Friends have refuted rumours that he was envious when his wife revealed she was carrying their driver’s child, and there are allegations that he had access to the Kremlin elite’s financial information.


Millionaire Sergey Protosenya, 55, was discovered hanging in Spain a few days later after murdering his wife Natalia, 53, and their teenage daughter Maria, apparently with an axe.

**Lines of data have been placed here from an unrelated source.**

Lemma finalSegments_app (es1 es2 : list Event) :
  finalSegments (es1 ++ es2) = finalSegments es1 ++ finalSegments es2.
Proof. unfold finalSegments. apply flat_map_app. Qed.

(** C7.  A recording starts (the engine's start event), finalized and
    interim results arrive, the recording is stopped, further results
    arrive during the settle delay, and the timer fires.  With S1 .. Sn
    the finalized segments delivered, in arrival order, the text handed to
    the generation request is S1 .. Sn joined by single spaces with the
    surrounding white space removed, whenever that text is not empty (an
    empty one issues no request). *)
Theorem final_transcript_passed_downstream
    (w : World) (r r0 : Recognition) (supported startThrows : bool)
    (es1 es2 : list Event) (now : Z) :
  recognitionRef (app w) = Some r ->
  isSpeaking (app w) = false ->
  forallb captureEvent es1 = true ->
  forallb captureEvent es2 = true ->
  let joined := joinedBySpaces (finalSegments (es1 ++ es2)) in
  Js.trim joined <> [] ->
  exists w' finalText,
    run w (RecognitionOnStart r0
             :: es1 ++ MicClick supported startThrows
             :: es2 ++ [TimerFired (List.length (pending w)) now]) = Some w' /\
    pending w' =
      pending w ++
      [GenerateFetch {| patronText := finalText;
                        req_history := conversationHistory (app w);
                        req_language := selectedLanguage (app w) |} now] /\
    finalText = Js.trim joined /\
    trimmedOf joined finalText.
Proof.
  intros Hr Hsp Hc1 Hc2 joined Hne.
  set (w0 := {| app := onstart r0 (app w); pending := pending w;
                calls := calls w |}).
  assert (S0 : step w (RecognitionOnStart r0) = Some w0)
    by (apply step_pure; reflexivity).
  destruct (run_capture es1 w0 Hc1) as (s1 & R1 & F1 & T1).
  set (w1 := {| app := s1; pending := pending w0; calls := calls w0 |}) in *.
  destruct F1 as (A1 & A2 & A3 & A4 & A5 & A6 & A7).
  cbn in A1, A2, A3, A4, A5, A6, A7, T1.
  destruct (stop_then_timeout w1 r supported startThrows es2 now)
    as (s2 & R2 & F2 & T2); cbn [app w1]; try congruence.
  exists (commit
            {| app := s2;
               pending := pending w1 ++
                 [Timer 500 (conversationHistory s1) (selectedLanguage s1)];
               calls := calls w1 ++
                 [RecognitionStop r;
                  Suspend (Timer 500 (conversationHistory s1)
                                 (selectedLanguage s1))] |}
            (pending w1)
            (stopRecording_timeout (conversationHistory s1)
               (selectedLanguage s1) now s2)),
         (Js.trim joined).
  split.
  { cbn [run]. rewrite S0, run_app, R1. exact R2. }
  assert (E : Js.trim (Js.join (lit " ") (finalTranscriptRef s2))
              = Js.trim joined).
  { rewrite T2. cbn [app w1]. rewrite T1, JsFacts.join_spaces.
    subst joined. now rewrite finalSegments_app. }
  unfold stopRecording_timeout. rewrite E.
  split; [|split; [reflexivity|apply JsFacts.trim_trimmedOf]].
  destruct (Js.trim joined) as [|c t] eqn:Ej; [congruence|].
  cbn. now rewrite A5, A6.
Qed.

He was once Novatek’s vice chairman, a business that has ties to the Kremlin as well.


Similar to the case of Avayev, it has been hypothesised that this was a murder-suicide cover for an assassination.


In yet another instance that increased suspicions, a multi-millionaire in the mobile phone industry and his wife were discovered fatally murdered last week.


Yevgeny Palant, 47, and his wife Olga, 50, both of Ukrainian descent, were discovered by their 20-year-old daughter Polina with several knife wounds.


The couple’s closest friend vehemently refuted accusations made in an official briefing to the media that the lady committed suicide after Palant told her he was leaving her.